* Exercise requirements:
Find how many lines below hold "reflexivity", then state that number by itself.
+++++
(* ===== verification/Peripherals.v ===== *)
(** * Small modules: firmware ROM, shared UART, BIST scope

    [gateware/firmware.py]: a ROM with the words of a firmware file.
    [gateware/shared_uart.py]: one UART on several sets of pins (the library's
    UART and its PHY are not modelled). [gateware/memtest.py]: the signals a
    logic analyser sees of LiteDRAM's checker. *)
From S2P Require Import Prelude PyStr.

(** ** [FirmwareROM] *)

(** [firmware_file.read(4)] until it is empty, each chunk through
    [struct.unpack(">I", w)], which wants exactly four bytes. *)
Fixpoint words (bytes : list Z) : result (list Z) :=
  match bytes with
  | [] => Ok []
  | a :: b :: c :: d :: rest => ws ← words rest; Ok (digits 8 [a; b; c; d] :: ws)
  | _ => Raise StructError
  end.

Record Rom := { rom_size : Z; init : option (list Z) }.

(** [file]: the contents of the file, [None] if it does not exist. *)
Definition FirmwareROM (size : Z) (file : option (list Z)) : result Rom :=
  match file with
  | Some bytes =>
      data ← words bytes;
      let data_size := Z.of_nat (length data) * 4 in
      py_assert (0 <? data_size);;
      py_assert (data_size <? size);;
      Ok {| rom_size := size; init := Some data |}
  | None => Ok {| rom_size := size; init := None |}
  end.

(** The assertion of [MemoryMustHaveContents.emit_verilog]. *)
Definition emit_verilog (r : Rom) : result () :=
  py_assert (match init r with Some (_ :: _) => true | _ => false end).

(** ** [SharedUART] *)

(** The pads that were added, as their RX levels in a cycle. *)
Definition shared_rx (rx_signals : list bool) : option bool :=
  match rx_signals with
  | [] => None
  | r :: rs => Some (fold_left andb rs r)
  end.

Definition shared_tx (tx : bool) (n : nat) : list bool := replicate n tx.

(** ** [LiteDRAMBISTCheckerScope] *)

(** The checker's signals: base and counter, the DMA's source, the generator's
    output. *)
Record Core := { base : Z; data_counter : Z; source_valid : bool; source_data : Z; gen_o : Z }.

Record Scope := { data_error : bool; data_address : Z; data_expected : Z; data_actual : Z }.

(** [counter_bits], [data_bits]: the widths of the counter and the data. *)
Definition scope (counter_bits data_bits : Z) (c : Core) : Scope :=
  let actual := wrap data_bits (source_data c) in
  let expected := wrap data_bits (gen_o c) in
  {| data_error := source_valid c && negb (actual =? expected);
     data_address := wrap counter_bits (base c + data_counter c);
     data_expected := expected; data_actual := actual |}.

(** ** Theorems *)

Lemma list_ind4 {A} (P : list A -> Prop) :
  P [] -> (forall a, P [a]) -> (forall a b, P [a; b]) -> (forall a b c, P [a; b; c]) ->
  (forall a b c d l, P l -> P (a :: b :: c :: d :: l)) -> forall l, P l.
Proof.
  intros H0 H1 H2 H3 H4. fix IH 1.
  intros [|a [|b [|c [|d l]]]]; [apply H0 | apply H1 | apply H2 | apply H3 | apply H4, IH].
Qed.

(** The bytes of the words, and when there are words at all. *)
Lemma words_ok bytes :
  (forall ws, words bytes = Ok ws -> Forall (in_width 8) bytes ->
     length bytes = (4 * length ws)%nat /\ Forall (in_width 32) ws /\ flat_map (to_digits 8 4) ws = bytes) /\
  ((exists ws, words bytes = Ok ws) <-> Z.of_nat (length bytes) mod 4 = 0) /\
  (forall ws, words bytes = Ok ws -> length bytes = (4 * length ws)%nat).
Proof.
  induction bytes as [|a|a b|a b c|a b c d l (IH1 & IH2 & IH3)] using list_ind4.
  - split_and!; [intros ws [= <-] _ | split; [done | by eexists] | intros ws [= <-]]; done.
  - split_and!; [done | split; [by intros [? ?] | done] | done].
  - split_and!; [done | split; [by intros [? ?] | done] | done].
  - split_and!; [done | split; [by intros [? ?] | done] | done].
  - cbn [words length]. replace (Z.of_nat (S (S (S (S (length l)))))) with (Z.of_nat (length l) + 1 * 4) by lia.
    rewrite Z.mod_add by done. rewrite <- IH2.
    destruct (words l) as [ws|e]; cbn [mbind result_bind].
    + split_and!.
      * intros ws' [= <-] Hb. rewrite !Forall_cons in Hb. destruct Hb as (Ha & Hb & Hc & Hd & Hl).
        destruct (IH1 ws eq_refl Hl) as (E1 & E2 & E3).
        assert (Forall (in_width 8) [a; b; c; d]) as Hf
          by (rewrite !Forall_cons; split_and!; done || constructor).
        split_and!; [cbn; lia | apply Forall_cons; split; [exact (digits_range 8 _ ltac:(lia) Hf) | done] |].
        change (flat_map (to_digits 8 4) (digits 8 [a; b; c; d] :: ws))
          with (to_digits 8 4 (digits 8 [a; b; c; d]) ++ flat_map (to_digits 8 4) ws).
        pose proof (to_digits_digits 8 [a; b; c; d] ltac:(lia) Hf) as E4. cbn [length] in E4.
        by rewrite E3, E4.
      * split; intros _; by eexists.
      * intros ws' [= <-]. cbn. rewrite (IH3 ws eq_refl). lia.
    + split_and!; [done | split; intros [? ?]; done | done].
Qed.

(** A ROM from a firmware file. It can be made exactly from a file
    of a positive number of whole words that is smaller than the ROM (one that
    fills it is refused); its words then print, byte by byte from the top, the
    file, and Verilog can be emitted. Without a file there is a ROM, but
    emitting it fails. *)
Theorem firmware_rom_roundtrip (size : Z) (bytes : list Z) (Hb : Forall (in_width 8) bytes) :
  let len := Z.of_nat (length bytes) in
  ((exists r, FirmwareROM size (Some bytes) = Ok r) <-> len mod 4 = 0 /\ 0 < len < size) /\
  (forall r, FirmwareROM size (Some bytes) = Ok r ->
     exists ws, init r = Some ws /\ Forall (in_width 32) ws /\ flat_map (to_digits 8 4) ws = bytes /\
                emit_verilog r = Ok ()) /\
  exists r, FirmwareROM size None = Ok r /\ emit_verilog r = Raise AssertionError.
Proof.
  cbn zeta. destruct (words_ok bytes) as (H1 & H2 & H3). unfold FirmwareROM. split_and!.
  - destruct (words bytes) as [ws|e] eqn:E; cbn [mbind result_bind].
    + pose proof (H3 ws eq_refl) as Hlen.
      replace (Z.of_nat (length ws) * 4) with (Z.of_nat (length bytes)) by lia.
      assert (Z.of_nat (length bytes) mod 4 = 0) as Hm by (apply H2; by eexists).
      destruct (Z.ltb_spec 0 (Z.of_nat (length bytes))) as [L1|L1]; cbn [py_assert mbind result_bind];
        [destruct (Z.ltb_spec (Z.of_nat (length bytes)) size) as [L2|L2]; cbn [py_assert mbind result_bind]|].
      * split; intros _; [done | by eexists].
      * split; [by intros [? ?] | lia].
      * split; [by intros [? ?] | lia].
    + split; [by intros [? ?]|]. intros [Hm _]. apply H2 in Hm as [? ?]. done.
  - intros r. destruct (words bytes) as [ws|e] eqn:E; cbn [mbind result_bind]; [|done].
    destruct (Z.ltb_spec 0 (Z.of_nat (length ws) * 4)) as [L1|L1]; cbn [py_assert mbind result_bind]; [|done].
    destruct (_ <? size); cbn [py_assert mbind result_bind]; [|done]. intros [= <-].
    destruct (H1 ws eq_refl Hb) as (_ & H4 & H5). exists ws. split_and!; [done..|].
    unfold emit_verilog. cbn [init]. destruct ws; [cbn in L1; lia | done].
  - by eexists.
Qed.

Lemma firmware_rom_roundtrip_witness :
  exists r ws, FirmwareROM 16 (Some [1; 2; 3; 4; 5; 6; 7; 8]) = Ok r /\ init r = Some ws /\
    flat_map (to_digits 8 4) ws = [1; 2; 3; 4; 5; 6; 7; 8].
Proof.
  destruct (firmware_rom_roundtrip 16 [1; 2; 3; 4; 5; 6; 7; 8]) as (_ & H & _).
  - rewrite !Forall_cons. split_and!; done || constructor.
  - destruct (H _ eq_refl) as (ws & E & _ & R & _). exists {| rom_size := 16; init := Some ws |}, ws.
    split; [|split; [reflexivity | exact R]]. injection E as <-. reflexivity.
Defined.

(** An idle line is high: what one set of pins receives while the others are
    idle is what the UART receives. *)
Lemma shared_rx_one (a b : list bool) (x : bool) :
  Forall (fun r => r = true) a -> Forall (fun r => r = true) b ->
  shared_rx (a ++ x :: b) = Some x.
Proof.
  intros Ha Hb.
  assert (forall l y, Forall (fun r => r = true) l -> fold_left andb l y = y) as Hid.
  { intros l. induction l as [|z l IH]; intros y Hl; [done|].
    apply Forall_cons in Hl as [-> Hl]. cbn. by rewrite andb_true_r, IH. }
  destruct a as [|y a]; cbn; f_equal; [by apply Hid|].
  apply Forall_cons in Ha as [-> Ha]. rewrite fold_left_app, (Hid a) by done. cbn.
  by apply Hid.
Qed.

(** With matching data of the right width nothing is reported. *)
Lemma scope_no_error cb db c :
  data_error (scope cb db c) = true <->
  source_valid c = true /\ wrap db (source_data c) <> wrap db (gen_o c).
Proof.
  unfold scope. cbn [data_error]. rewrite andb_true_iff, negb_true_iff, Z.eqb_neq. reflexivity.
Qed.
+++++
* Task response:
2